THROUGHOUT MOST OF NEW England it is customary for a man, when he buys a large tract of land, to walk the metes and bounds of the property shortly after he has acquired it.
The walking of the metes and bounds is conducted by a town or local surveyor in the company of the new property owner, as well as all the owners of properties adjacent to and abutting the newly acquired property. This is done so that all the interested parties may meet as neighbors to stake out and reestablish their boundaries, and resolve any outstanding discrepancies.
The local surveyor, who acts as a kind of arbiter and guide, is a man who is able to read the old maps and interpret the code language and all the arcane references that are found within the ancient deeds. He is generally a man well on in years but, of necessity, hale and hearty, for his work is strenuous and keeps him continually out-of-doors. He is full of the folklore of the region and a vast repository of all its history for decades and even centuries.

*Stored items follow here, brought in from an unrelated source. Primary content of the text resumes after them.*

(** * Request handlers of the tutoring marketplace: a shallow embedding

    The handlers of the repository (category loader, search, tutor-post
    creation, dashboard) are embedded as computations in a small state and
    exception monad.  The database, the image library and the framework are
    external collaborators: a handler receives the database as an oracle from
    query text to outcome, and the continuation it is chained with as a
    computation of the same monad. *)

From Stdlib Require Import String Ascii List ZArith Lia Bool DecimalString.
From Stdlib.Strings Require Import Byte.
Import ListNotations.

Local Open Scope Z_scope.
Local Open Scope list_scope.
Local Open Scope string_scope.

(** ** The JavaScript fragment the handlers are written in *)

Module Js.

(** Exceptions a handler can meet: a [TypeError] of the language (a property
    read on [undefined]), the error object the database client hands to a
    query callback, and the error the image library rejects with. *)
Inductive error : Type :=
| TypeError (msg : string)
| DbError (msg : string)
| ImageError (msg : string).

(** [`${err}`]: the name of the error and its message. *)
Definition error_to_string (e : error) : string :=
  match e with
  | TypeError msg => "TypeError: " ++ msg
  | DbError msg => "Error: " ++ msg
  | ImageError msg => "Error: " ++ msg
  end.

Inductive completion (A : Type) : Type :=
| Normal (a : A)
| Throw (e : error).
Arguments Normal {A} a.
Arguments Throw {A} e.

(** State and exception monad: the state survives a throw, as the heap does. *)
Definition M (S A : Type) : Type := S -> completion A * S.

Definition ret {S A} (a : A) : M S A := fun s => (Normal a, s).

Definition throw {S A} (e : error) : M S A := fun s => (Throw e, s).

Definition bind {S A B} (m : M S A) (k : A -> M S B) : M S B :=
  fun s =>
    match m s with
    | (Normal a, s') => k a s'
    | (Throw e, s') => (Throw e, s')
    end.

Definition gets {S A} (f : S -> A) : M S A := fun s => (Normal (f s), s).

(** A call into a library that returns or throws, and leaves the state alone. *)
Definition completed {S A} (c : completion A) : M S A := fun s => (c, s).

Definition modify {S} (f : S -> S) : M S unit := fun s => (Normal tt, f s).

Declare Scope js_scope.
Delimit Scope js_scope with js.
Notation "x <- m ;; k" := (bind m (fun x => k))
  (at level 61, m at next level, right associativity) : js_scope.
Notation "m ;;; k" := (bind m (fun _ => k))
  (at level 61, right associativity) : js_scope.

(** What the database client passes to a query callback: [(err, result)]. *)
Inductive db_outcome (row : Type) : Type :=
| DbErr (err : string)
| DbOk (result : list row).
Arguments DbErr {row} err.
Arguments DbOk {row} result.

(** What [console.log] prints: a line of text, or a value [D] it inspects. *)
Inductive printed (D : Type) : Type :=
| Line (s : string)
| Inspect (d : D).
Arguments Line {D} s.
Arguments Inspect {D} d.

(** The part of the process a handler touches: the request/response pair
    [R], the console, the queries sent to the database (oldest first) and
    the number of times the plain continuation [next] has run. *)
Record world (R D : Type) : Type := mkWorld {
  req : R;
  console : list (printed D);
  queries : list string;
  continued : nat
}.
Arguments mkWorld {R D}.
Arguments req {R D}.
Arguments console {R D}.
Arguments queries {R D}.
Arguments continued {R D}.

Definition start {R D} (r : R) : world R D := mkWorld r [] [] 0%nat.

Section Ops.
Context {R D : Type}.

Definition update (f : R -> R) : M (world R D) unit :=
  modify (fun w => mkWorld (f (req w)) (console w) (queries w) (continued w)).

Definition console_log (line : string) : M (world R D) unit :=
  modify (fun w =>
    mkWorld (req w) (console w ++ [Line line])%list (queries w) (continued w)).

Definition console_inspect (d : D) : M (world R D) unit :=
  modify (fun w =>
    mkWorld (req w) (console w ++ [Inspect d])%list (queries w) (continued w)).

(** [database.query(q, cb)]: the query is sent and [cb] later runs on the
    outcome; the computation that follows is [cb]. *)
Definition database_query {row} (db : string -> db_outcome row) (q : string)
  : M (world R D) (db_outcome row) :=
  fun w => (Normal (db q),
            mkWorld (req w) (console w) (queries w ++ [q])%list (continued w)).

(** The continuation of a middleware chain that only counts its calls. *)
Definition next : M (world R D) unit :=
  modify (fun w => mkWorld (req w) (console w) (queries w) (S (continued w))).
End Ops.

(** [promise.catch(handler)], and [try] / [catch]. *)
Definition catch {S A} (m : M S A) (handler : error -> M S A) : M S A :=
  fun s =>
    match m s with
    | (Normal a, s') => (Normal a, s')
    | (Throw e, s') => handler e s'
    end.

(** [`${n}`] for an integer [n]. *)
Definition number_to_string (n : Z) : string :=
  NilZero.string_of_int (Z.to_int n).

Many of these venerable figures have been appointed to their jobs for life. Hence all of their adult lives have been spent walking through the woods. Generally they have formidable powers of memory and retain within themselves, even independent of the terms of the deeds of transfer, an almost superhuman knowledge of all the territorial divisions within a given region.
But as with many quaint customs of the past, the local surveyor has had to give way to technology and consequently, as a race of men, they are gradually becoming extinct.